▶ **Work item**: Filter out every line below that lacks "found", and copy the rest.

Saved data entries
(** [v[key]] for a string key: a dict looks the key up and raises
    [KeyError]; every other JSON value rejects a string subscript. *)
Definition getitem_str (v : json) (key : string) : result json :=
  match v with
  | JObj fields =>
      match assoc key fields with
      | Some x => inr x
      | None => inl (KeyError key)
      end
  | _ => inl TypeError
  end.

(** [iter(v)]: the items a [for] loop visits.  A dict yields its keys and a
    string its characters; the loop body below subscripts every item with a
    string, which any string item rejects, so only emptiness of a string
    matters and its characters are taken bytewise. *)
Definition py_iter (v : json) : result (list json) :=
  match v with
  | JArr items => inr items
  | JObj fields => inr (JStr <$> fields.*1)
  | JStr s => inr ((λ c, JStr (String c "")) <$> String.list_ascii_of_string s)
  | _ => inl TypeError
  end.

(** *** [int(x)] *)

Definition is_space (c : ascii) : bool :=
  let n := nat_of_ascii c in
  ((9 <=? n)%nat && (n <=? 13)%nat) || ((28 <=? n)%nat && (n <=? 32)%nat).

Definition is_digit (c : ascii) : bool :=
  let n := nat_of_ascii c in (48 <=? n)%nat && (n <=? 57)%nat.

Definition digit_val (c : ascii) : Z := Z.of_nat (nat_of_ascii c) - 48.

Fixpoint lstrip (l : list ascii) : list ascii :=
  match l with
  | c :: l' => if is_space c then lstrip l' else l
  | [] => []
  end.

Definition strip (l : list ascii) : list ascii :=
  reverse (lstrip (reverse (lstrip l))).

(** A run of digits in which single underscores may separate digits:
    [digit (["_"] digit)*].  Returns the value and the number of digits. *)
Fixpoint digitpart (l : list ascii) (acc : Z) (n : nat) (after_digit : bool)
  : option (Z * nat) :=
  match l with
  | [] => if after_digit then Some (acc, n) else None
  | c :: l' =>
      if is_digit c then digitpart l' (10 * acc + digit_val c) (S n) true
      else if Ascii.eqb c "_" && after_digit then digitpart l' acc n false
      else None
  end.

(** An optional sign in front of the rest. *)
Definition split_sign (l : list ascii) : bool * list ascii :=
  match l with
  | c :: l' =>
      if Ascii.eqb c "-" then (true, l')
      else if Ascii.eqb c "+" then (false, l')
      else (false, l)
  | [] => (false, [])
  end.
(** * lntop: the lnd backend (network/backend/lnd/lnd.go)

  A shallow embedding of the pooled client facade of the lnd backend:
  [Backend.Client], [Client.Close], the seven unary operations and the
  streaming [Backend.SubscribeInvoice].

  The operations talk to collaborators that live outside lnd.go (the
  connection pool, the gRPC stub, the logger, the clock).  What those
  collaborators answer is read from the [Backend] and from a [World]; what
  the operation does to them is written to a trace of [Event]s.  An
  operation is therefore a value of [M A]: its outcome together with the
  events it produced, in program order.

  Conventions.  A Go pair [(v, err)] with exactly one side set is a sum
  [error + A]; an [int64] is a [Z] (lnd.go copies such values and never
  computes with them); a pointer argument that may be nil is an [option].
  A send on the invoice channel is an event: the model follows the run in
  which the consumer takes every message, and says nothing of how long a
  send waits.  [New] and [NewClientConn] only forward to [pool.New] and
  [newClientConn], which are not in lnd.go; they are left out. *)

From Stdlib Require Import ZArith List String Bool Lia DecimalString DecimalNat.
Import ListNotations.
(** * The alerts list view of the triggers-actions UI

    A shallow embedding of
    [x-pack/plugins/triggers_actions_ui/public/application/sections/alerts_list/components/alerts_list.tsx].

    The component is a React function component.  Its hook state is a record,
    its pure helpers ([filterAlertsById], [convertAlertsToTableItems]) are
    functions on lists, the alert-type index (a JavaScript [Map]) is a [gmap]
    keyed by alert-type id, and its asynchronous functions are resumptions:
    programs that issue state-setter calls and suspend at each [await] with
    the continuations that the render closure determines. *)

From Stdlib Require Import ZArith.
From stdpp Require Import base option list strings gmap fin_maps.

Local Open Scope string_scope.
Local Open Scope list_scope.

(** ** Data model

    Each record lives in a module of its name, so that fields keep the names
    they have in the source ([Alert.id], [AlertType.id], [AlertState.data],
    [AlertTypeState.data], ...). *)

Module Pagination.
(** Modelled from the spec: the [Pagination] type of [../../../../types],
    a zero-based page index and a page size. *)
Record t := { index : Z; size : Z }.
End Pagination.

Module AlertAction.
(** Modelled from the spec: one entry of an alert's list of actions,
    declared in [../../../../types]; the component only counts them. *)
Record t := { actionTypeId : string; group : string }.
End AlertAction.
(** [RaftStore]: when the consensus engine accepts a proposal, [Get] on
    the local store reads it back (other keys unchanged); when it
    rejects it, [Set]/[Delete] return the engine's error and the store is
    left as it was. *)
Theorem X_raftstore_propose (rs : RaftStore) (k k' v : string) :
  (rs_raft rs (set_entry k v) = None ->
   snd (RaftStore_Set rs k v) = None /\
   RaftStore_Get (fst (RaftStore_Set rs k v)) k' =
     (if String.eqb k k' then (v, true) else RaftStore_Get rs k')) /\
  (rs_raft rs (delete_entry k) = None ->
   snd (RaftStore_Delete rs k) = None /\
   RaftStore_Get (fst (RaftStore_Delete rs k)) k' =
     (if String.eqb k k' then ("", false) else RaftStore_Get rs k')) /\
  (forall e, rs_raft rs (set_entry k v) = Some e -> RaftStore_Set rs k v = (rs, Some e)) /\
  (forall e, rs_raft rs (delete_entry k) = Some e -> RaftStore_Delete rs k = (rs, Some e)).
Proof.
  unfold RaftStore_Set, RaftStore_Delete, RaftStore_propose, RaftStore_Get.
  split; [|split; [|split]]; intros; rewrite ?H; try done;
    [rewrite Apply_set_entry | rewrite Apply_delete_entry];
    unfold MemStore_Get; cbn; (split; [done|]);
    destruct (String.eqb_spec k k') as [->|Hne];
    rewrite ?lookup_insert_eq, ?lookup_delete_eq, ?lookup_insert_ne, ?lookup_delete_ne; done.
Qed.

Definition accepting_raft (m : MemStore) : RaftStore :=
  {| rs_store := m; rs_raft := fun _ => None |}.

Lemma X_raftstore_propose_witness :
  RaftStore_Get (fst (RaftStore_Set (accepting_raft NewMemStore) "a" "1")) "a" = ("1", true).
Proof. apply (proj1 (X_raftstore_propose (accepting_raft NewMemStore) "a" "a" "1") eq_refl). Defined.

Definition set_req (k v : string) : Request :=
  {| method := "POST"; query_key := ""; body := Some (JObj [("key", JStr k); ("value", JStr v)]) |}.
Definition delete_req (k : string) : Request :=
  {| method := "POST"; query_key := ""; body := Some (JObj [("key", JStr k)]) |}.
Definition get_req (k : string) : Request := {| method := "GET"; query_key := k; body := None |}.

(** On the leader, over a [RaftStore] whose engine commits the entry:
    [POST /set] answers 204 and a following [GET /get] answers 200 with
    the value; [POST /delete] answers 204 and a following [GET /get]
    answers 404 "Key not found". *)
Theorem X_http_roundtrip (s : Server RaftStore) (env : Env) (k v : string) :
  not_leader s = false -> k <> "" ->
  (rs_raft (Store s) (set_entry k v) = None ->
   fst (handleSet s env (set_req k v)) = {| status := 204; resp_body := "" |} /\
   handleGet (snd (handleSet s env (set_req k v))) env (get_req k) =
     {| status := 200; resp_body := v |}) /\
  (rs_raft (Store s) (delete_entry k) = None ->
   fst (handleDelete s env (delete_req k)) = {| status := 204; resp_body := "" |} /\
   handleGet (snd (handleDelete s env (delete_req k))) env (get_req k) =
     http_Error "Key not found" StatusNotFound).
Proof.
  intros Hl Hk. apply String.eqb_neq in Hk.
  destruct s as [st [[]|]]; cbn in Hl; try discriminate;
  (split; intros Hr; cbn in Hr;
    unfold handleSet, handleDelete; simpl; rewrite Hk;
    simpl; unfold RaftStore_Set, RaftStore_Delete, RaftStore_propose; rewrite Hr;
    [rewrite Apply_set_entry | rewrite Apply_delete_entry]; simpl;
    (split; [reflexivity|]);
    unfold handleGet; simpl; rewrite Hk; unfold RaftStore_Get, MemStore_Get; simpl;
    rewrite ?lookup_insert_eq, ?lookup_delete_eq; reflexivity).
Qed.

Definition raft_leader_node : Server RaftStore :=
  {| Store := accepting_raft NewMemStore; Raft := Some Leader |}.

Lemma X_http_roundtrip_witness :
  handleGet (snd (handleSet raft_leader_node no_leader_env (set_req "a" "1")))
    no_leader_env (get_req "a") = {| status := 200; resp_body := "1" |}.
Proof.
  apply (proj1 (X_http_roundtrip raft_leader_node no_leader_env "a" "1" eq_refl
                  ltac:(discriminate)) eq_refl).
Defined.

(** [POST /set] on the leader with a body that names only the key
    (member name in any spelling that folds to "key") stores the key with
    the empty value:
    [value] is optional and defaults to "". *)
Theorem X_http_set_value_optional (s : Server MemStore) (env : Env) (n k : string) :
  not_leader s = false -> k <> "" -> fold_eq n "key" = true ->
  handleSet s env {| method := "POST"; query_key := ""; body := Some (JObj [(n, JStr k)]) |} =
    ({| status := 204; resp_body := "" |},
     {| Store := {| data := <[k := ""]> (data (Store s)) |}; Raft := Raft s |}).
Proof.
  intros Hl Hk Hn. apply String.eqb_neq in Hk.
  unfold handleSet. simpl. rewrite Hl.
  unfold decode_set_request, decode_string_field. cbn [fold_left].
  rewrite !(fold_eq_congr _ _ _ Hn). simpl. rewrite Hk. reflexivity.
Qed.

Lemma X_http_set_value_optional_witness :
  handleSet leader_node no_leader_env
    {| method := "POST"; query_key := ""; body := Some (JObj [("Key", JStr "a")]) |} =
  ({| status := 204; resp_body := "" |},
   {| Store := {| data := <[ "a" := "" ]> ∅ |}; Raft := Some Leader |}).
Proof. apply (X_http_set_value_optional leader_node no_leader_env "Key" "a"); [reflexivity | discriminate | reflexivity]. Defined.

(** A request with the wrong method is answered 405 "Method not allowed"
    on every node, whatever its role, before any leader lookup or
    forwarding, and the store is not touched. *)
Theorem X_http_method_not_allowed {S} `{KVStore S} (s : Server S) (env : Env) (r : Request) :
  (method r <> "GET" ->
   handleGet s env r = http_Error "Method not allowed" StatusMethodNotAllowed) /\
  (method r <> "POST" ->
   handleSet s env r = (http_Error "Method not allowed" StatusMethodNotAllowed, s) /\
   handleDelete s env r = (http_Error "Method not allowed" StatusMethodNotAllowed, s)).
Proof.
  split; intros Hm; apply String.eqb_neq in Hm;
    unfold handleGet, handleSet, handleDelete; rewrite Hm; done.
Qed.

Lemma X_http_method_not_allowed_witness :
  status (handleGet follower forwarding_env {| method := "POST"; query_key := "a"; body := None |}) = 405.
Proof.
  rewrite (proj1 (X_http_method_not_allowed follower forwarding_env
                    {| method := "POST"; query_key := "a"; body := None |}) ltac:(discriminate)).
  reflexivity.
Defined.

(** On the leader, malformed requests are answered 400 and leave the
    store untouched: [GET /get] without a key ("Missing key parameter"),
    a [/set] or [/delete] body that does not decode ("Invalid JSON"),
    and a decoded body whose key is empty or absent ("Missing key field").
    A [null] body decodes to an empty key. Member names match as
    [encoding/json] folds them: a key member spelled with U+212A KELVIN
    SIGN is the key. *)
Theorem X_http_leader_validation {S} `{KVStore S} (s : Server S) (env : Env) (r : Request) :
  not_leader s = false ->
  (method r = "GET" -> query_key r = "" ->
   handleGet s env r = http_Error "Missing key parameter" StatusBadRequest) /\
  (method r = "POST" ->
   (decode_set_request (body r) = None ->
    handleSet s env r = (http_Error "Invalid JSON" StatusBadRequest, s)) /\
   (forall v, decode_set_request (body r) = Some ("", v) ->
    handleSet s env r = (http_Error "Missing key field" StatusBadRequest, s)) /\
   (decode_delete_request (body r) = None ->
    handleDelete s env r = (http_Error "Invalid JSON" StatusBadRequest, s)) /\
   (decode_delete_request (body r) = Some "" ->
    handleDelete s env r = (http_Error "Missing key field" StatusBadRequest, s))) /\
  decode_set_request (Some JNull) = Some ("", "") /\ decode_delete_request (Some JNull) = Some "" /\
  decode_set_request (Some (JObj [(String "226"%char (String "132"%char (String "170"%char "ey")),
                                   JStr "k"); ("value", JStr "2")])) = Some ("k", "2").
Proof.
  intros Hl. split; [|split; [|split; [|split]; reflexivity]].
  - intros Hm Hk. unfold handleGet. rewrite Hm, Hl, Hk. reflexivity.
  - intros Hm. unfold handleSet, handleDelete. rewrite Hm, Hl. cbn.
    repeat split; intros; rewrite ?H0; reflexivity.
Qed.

▶ **Result of the exercise**:
    answers 404 "Key not found". *)
     http_Error "Key not found" StatusNotFound).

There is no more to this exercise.